Certain types of fungi were discovered thriving after the devastating nuclear power plant explosion and fire at Chernobyl, Ukraine, on Saturday, April 26, 1986, contaminated large parts of that region with long-term radioactivity.
The amount of radiation released into the air at Chernobyl was 100 times greater than that measured at Hiroshima and Nagasaki in Japan at the close of World War II. The high levels of poisonous radiation at the Chernobyl reactor were lethal to victims near Ground Zero.
Two of the reactor operating staff died at the site and 134 firemen and station staff were hospitalized with acute radiation syndrome after absorbing high doses of ionizing radiation. Of these 134 people, 28 died in the following days or months. At least 14 suspected radiation-induced cancer deaths were diagnosed within the next 10 years.
Weather conditions dictated where contamination from Chernobyl ended up. A lot of it precipitated as radioactive rainfall on mountainous regions such as the Alps, the Welsh mountains, and the Scottish Highlands. Water-flows across the ground added to large variations in radioactivity over small, localized areas. Sweden and Norway also experienced heavy radioactive fallout after the toxic air wafting from the atomic blast site met a cold front, causing rain. Groundwater in these areas was also contaminated.
After the disaster, scientists arrived on the scene from all parts of the world to collect evidence, bent on figure out what had happened and the extent of the damage. Other specialists were dispatched to assist the victims of high-level radiation exposure and their families.
In the decades following the radiation release, microbiologist Nelli Zhdanova, along with colleagues from the Institute of Microbiology and Virology in Kiev, Ukraine, used robots to collect samples in the hazard zones around Chernobyl. To their great surprise, they discovered certain kinds of microbial life was thriving near the highly toxic nuclear accident site, deemed the world’s worst.

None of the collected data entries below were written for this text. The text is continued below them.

(* ===== verification/Reverse.v ===== *)
(** * Reverse proxies

    Models [crates/eggress-protocol-reverse/src]: the authentication of a control
    channel and the relay ([lib.rs]), the checks of [tls.rs], the server ([server.rs])
    and the client ([client.rs]).

    A server is a state machine: its tasks share counters, a bounded queue of
    authenticated control channels and the accept loop of external clients.  A control
    connection is its number and what its peer sends; the TLS handshake that may come
    first, and the parser of server names, are parameters.  Metrics are not
    modelled. *)

From S2P Require Import Prelude Bytes Decimal Stream NetAddr Connector HttpText Trojan.
Local Open Scope Z_scope.

Inductive ProtocolError :=
| RvAuthFailed | RvAuthRequired | RvConnectionClosed | RvBindDenied (a : SocketAddr) | RvConfigInvalid | RvTls | RvIo (e : IoError).
#[export] Instance ProtocolError_from_io : FromIo ProtocolError := RvIo.

Abbreviation RM := (M ProtocolError).

Definition HANDSHAKE_ACCEPT : byte := x01.
Definition HANDSHAKE_REJECT : byte := x00.
Definition MAX_AUTH_BYTES : nat := Z.to_nat 4096.

(** ** Authentication of a control channel (lib.rs) *)

Definition forbidden (b : byte) : bool := (b =b x3a) || (b2Z b <? 32) || (b2Z b =? 127).

Definition validate_auth_field (value : bytes) : outcome ProtocolError unit := if existsb forbidden value then Err RvConfigInvalid else Ok tt.

Definition write_auth (username password : bytes) : RM unit :=
  mlift (validate_auth_field username) ;;
  mlift (validate_auth_field password) ;;
  write_all (username ++ x3a :: password ++ [x0a]) ;;
  flush.

Definition read_handshake : RM unit :=
  let! buf := read_exact 1 in
  if bool_decide (buf = [HANDSHAKE_REJECT]) then mthrow RvAuthFailed else mret tt.

Definition write_handshake_accept : RM unit := write_all [HANDSHAKE_ACCEPT].
Definition write_handshake_reject : RM unit := write_all [HANDSHAKE_REJECT].

Definition client_auth_handshake (username password : bytes) : RM unit := write_auth username password ;; read_handshake.

Definition parse_auth_str (auth : bytes) : bytes * bytes :=
  match find_byte x3a auth with Some idx => (take idx auth, drop (S idx) auth) | None => (auth, []) end.

Definition redact_auth (auth : bytes) : bytes :=
  let '(user, _) := parse_auth_str auth in
  if is_empty user && is_empty auth then []
  else if negb (contains_byte x3a auth) then str "****"
  else user ++ str ":****".

(** [BufReader::new(stream.take(limit)).read_until(b'\n')]: the reader is dropped with
    what it holds, so [ahead] bytes that arrived together with the line are lost. *)
Definition read_line_buffered (ahead limit : nat) : RM bytes := fun c =>
  let limited := take limit (c_in c) in
  match find_byte x0a limited with
  | Some i => (Ok (take (i + 1) limited), set_in c (drop (i + 1 + Nat.min ahead (length limited - (i + 1))) (c_in c)))
  | None =>
      if (limit <=? length (c_in c))%nat then (Ok limited, set_in c (drop limit (c_in c)))
      else match c_end c with
           | None => (Ok limited, set_in c [])
           | Some e => (Err (from_io e), set_in c [])
           end
  end.

Definition server_auth_handshake (ahead : nat) (expected_user expected_pass : option bytes) : RM bytes :=
  let! auth_buf := read_line_buffered ahead MAX_AUTH_BYTES in
  if is_empty auth_buf then mthrow RvConnectionClosed else
  if (MAX_AUTH_BYTES <? length auth_buf)%nat then mthrow RvConfigInvalid else
  if negb (bool_decide (last auth_buf = Some x0a)) then mthrow RvAuthFailed else
  let auth_str := from_utf8_lossy (take (length auth_buf - 1) auth_buf) in
  (match expected_user, expected_pass with
   | Some exp_user, Some exp_pass =>
       let '(user, pass) := parse_auth_str auth_str in
       if negb (ct_eq user exp_user) || negb (ct_eq pass exp_pass) then write_handshake_reject ;; mthrow RvAuthFailed else mret tt
   | None, None => mret tt
   | _, _ => mthrow RvConfigInvalid
   end) ;;
  write_handshake_accept ;;
  mret (redact_auth auth_str).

Another microbiologist named Tamas Torok at Lawrence Berkeley National Laboratory in California received more than 2,000 fungal organisms found at Chernobyl and the surrounding affected areas by Zhdanova’s team in the late 1990s. The fungi’s genetic compositions are being cryopreserved in Tork’s lab at minus-80 degrees Celsius.
Zhdanova’s team noted with interest that some types of fungus were alive inside the 30-kilometer exclusion zones. Not only that, they seemed to crave highly concentrated doses of radiation that lays waste to other organisms. Torok explained the importance of this discovery:
“Once the fungus discovered the radiation source, they grew directionally toward it. This was a brand new experience, nobody had ever seen it before.”
These special fungi had elevated amounts of melanin, the pigment that colors animal hair and skin. Could melanin absorb radiation? The evidence pointed to a ‘yes’ answer since fungi closest to the reactor had turned dark black from high melanin content but were less dark from melanin the farther away they were from the radiation source.
This research prompted another 2007 study at the Albert Einstein College of Medicine to test whether “ionizing radiation could change the electronic properties of melanin and might enhance the growth of melanized microorganisms.” These scientists determined that radiation actually helped foster the Chernobyl fungi and transformed lethal gamma rays into an energy source!
Kasthuri Venkateswaran, a research scientist at NASA’s Jet Propulsion Lab, took an interest in this natural oddity because part of his job is to keep unauthorized microbes from leaving Earth and escaping to outer space. From his perspective, microbes with not only a high tolerance to radiation but a preference for it could pose the threat by latching onto a spacecraft and surviving the flight – only to contaminate other planets or asteroids.
Meanwhile, Clay Wang, a professor at the University of Southern California School of Pharmacy, was looking into how natural products be used to make pharmaceutical medications. He wanted to see if the hardy fungi might point the way to developing drug therapies that would be equally resilient when faced with extreme conditions.
These two researchers from different disciplines joined forces to collaborate on a space-based science project. In April 2016, the duo dispatched four strains of the fungus Aspergillus nidulans to the International Space Station to see how the extremely low temperatures in space would affect the radiation-loving organisms.
“That’s when we thought, ‘Why don’t we send this radiation-resistant fungus to [the] space station and see how it grows?'”
On August 26, the Dragon space capsule plopped into the Pacific Ocean off the coast of Baja California, Mexico. The fungus onboard had survived the extreme radioactivity at Chernobyl and frigid space, where there is no atmosphere to shield radiation. Venkateswaran and Wang drove to Long Beach, an hour away, to collect the samples which were packed in cylindrical tubes and placed in coolers for transport.
Space biologist Venkateswaran and pharmacist Wang are working together to learn what new molecules the Chernobyl fungi made after being exposed to higher radiation levels in space.
Wang is isolating the biological changes in the double-dosed fungi, classifying them, and purifying them. The end goal of converting these new substances into pharmaceutical medicines will take a while to achieve. This promising new science is just blasting off.